[ANN] RuleMiner.jl - Efficient data mining in Julia

RuleMiner.jl - Data Mining in Julia

Links: GitHub || Docs

RuleMiner is a Julia package for data mining inspired by the arules R package and SPMF Java library.

Data mining is a domain of computer science dedicated to efficiently searching for patterns in datasets. Common data mining techniques include association rule mining, itemset mining, and sequence mining among others. These techniques have applications across diverse disciplines including market basket analysis, computational biology, web traffic analysis, epidemiology, and more.

Design Goals

  1. Provide an ergonomic API that can be used to easily import data, export results, and perform data-mining techniques.

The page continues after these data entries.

(** ** Lemmas *)

Lemma string_ltb_false a b : string_ltb b a = false ↔ String.le a b.
Proof.
  rewrite <-not_true_iff_false, string_ltb_lt. split; [apply dec_stable|tauto].
Qed.

Lemma node_le_spec a b :
  node_le a b ↔
  (NodeID a = NodeID b ∧ String.le (Address a) (Address b)) ∨
  (NodeID a ≠ NodeID b ∧ String.le (NodeID a) (NodeID b)).
Proof.
  unfold node_le, node_less.
  destruct (bool_decide_reflect (NodeID b = NodeID a)) as [Hid|Hid]; cbn [negb];
    rewrite string_ltb_false; naive_solver.
Qed.

#[export] Instance node_le_order : PartialOrder node_le.
Proof.
  split; [split|].
  - intros a. apply node_le_spec. left. by split.
  - intros a b c. rewrite !node_le_spec.
    intros [[H1 H2]|[H1 H2]] [[H3 H4]|[H3 H4]].
    + left. split; [congruence|by etrans].
    + right. split; congruence.
    + right. split; congruence.
    + right. split; [|by etrans]. intros Heq. apply H1.
      apply (anti_symm String.le); [done|]. by rewrite Heq.
  - intros [i a] [j b]. rewrite !node_le_spec. cbn.
    intros [[H1 H2]|[H1 H2]] [[H3 H4]|[H3 H4]]; try congruence.
    + subst. f_equal. by apply (anti_symm String.le).
    + destruct H1. by apply (anti_symm String.le).
Qed.

#[export] Instance node_le_total : Total node_le.
Proof.
  intros a b. rewrite !node_le_spec. destruct (decide (NodeID a = NodeID b)) as [Hid|Hid].
  - destruct (total String.le (Address a) (Address b)); auto.
  - destruct (total String.le (NodeID a) (NodeID b)); auto 6.
Qed.

Lemma nodesEqual_spec a b : nodesEqual a b = true ↔ a = b.
Proof.
  revert b. induction a as [|x a IH]; intros [|y b]; cbn; try done.
  rewrite andb_true_iff, bool_decide_eq_true, IH. naive_solver.
Qed.

(** The nodes the candidate loop would collect. *)
Definition candidates (rs : list memberRecord) : list Node :=
  (fun r => MkNode (nm_NodeID (rec_meta r)) (nm_Address (rec_meta r))) <$>
    filter (fun r => nm_Role (rec_meta r) = RoleData) rs.

Definition node_set (ns : list Node) : Prop :=
  NoDup (NodeID <$> ns) ∧ NoDup (Address <$> ns).

#[export] Instance node_set_Proper : Proper ((≡ₚ) ==> iff) node_set.
Proof. intros l k Hlk. unfold node_set. by rewrite Hlk. Qed.

Lemma candidate_None rs : foldl candidate_step None rs = None.
Proof. by induction rs. Qed.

One major headache with mining tools in other languages is their unfriendly output formats that either use custom data structures or print directly into files. Thus, RuleMiner was designed to output directly into a DataFrames.jl DataFrame for better slicing, sorting and general portability.

  1. Optimize the functions for fast execution by utilizing Julia’s parallelization capabilities.

Many of the common C and C++ libraries for data mining are only single-threaded. While they are fast, taking advantage of Julia’s mature parallelization options like Base.Threads can improve performance dramatically.

Future Plans

Future work will include additional algorithms and optimizations. Check the project’s GitHub page for the current roadmap.

12 Likes

RuleMiner.jl 0.1.0 Release Notes

This inaugural release includes:

  • Loading data into Transactions objects with load_transactions
  • The A Priori algorithm for association rule mining
  • The ECLAT algorithm for freqeunt itemset mining

RuleMiner.jl 0.2.0 Release Notes

  • Added FP-Growth algorithm for frequent itemset mining
  • Implemented performance improvements to eclat and apriori
  • Added function to convert DataFrames to Transactions

RuleMiner.jl 0.3.0 Release Notes

  • Added support for four closed itemset mining algorithms:
    • FPClose
    • CHARM
    • LCM
    • CARPENTER
  • Added RecoverClosed algorithm to recover frequent itemsets from closed itemsets
  • Moved from the threads macro to sync/spawn blocks in ECLAT, Apriori, and FP tree creation to better balance the often asymmetric workload across processing cores
  • Added an additional dependency on Combinatorics.jl

RuleMiner.jl 0.4.0 Release Notes

  • Added support for two maximal itemset mining algorithms:
    • FPMax
    • GenMax
  • Reworked internal FP Tree construction to use atomics instead of a lock-based multithreading approach, leading to significant speed gains and lower memory usage for all FP algorithms.
  • Reworked load_transactions to no longer rely on LuxurySparse.jl for COO-CSC sparse conversion and removed that dependency
  • Moved the function to convert a DataFrame into a Transactions object directly into the Transactions struct as a constructor.
  • Completely overhauled documentation and fully documented all public functions and structs.
2 Likes

RuleMiner.jl 0.5.0 Release Notes

  • Minimum supported version of Julia is now 1.10
  • New direct dependency on PrettyTables.jl (though it was already an indirect dependency)
  • Reworked Transactions objects
    • Renamed to Txns. The Transactions label is now an abstract type which will include other, future, transactions-type objects.
    • Moved load_transactions to just being a constructor for the struct
    • Reading files is now ~45% faster and uses ~70% less memory
    • Added validation checks to the constructors with meaningful error messages
    • Added pretty printing through a Base.Show method
    • Added other utility methods, including for:
      • Base.getindex
      • Base.first
      • Base.last
      • Base.length
  • Exposed and documented FPTree objects for the public API
    • FPTree objects can now be created from Txns and assigned to variables outside of FP functions, allowing for re-use.
    • All FP functions (fpgrowth, fpclose, and fpmax) now accept FPTree objects in the data argument. This significantly speeds up execution time if a pre-made tree is provided
    • Added pretty printing through a Base.Show method
  • Added recover_maximal function to recover frequent itemsets from maximal itemsets

Links: Github || Docs

10 Likes

Great work, thanks!

1 Like

Thanks a lot for your contribution! It would be interesting to compare the speed with Christian Borgelt's Web Pages, did you benchmark it?

1 Like

I’m definitely familiar with Dr. Borgelt’s work, though I hadn’t done any testing with the FIM python interface before today.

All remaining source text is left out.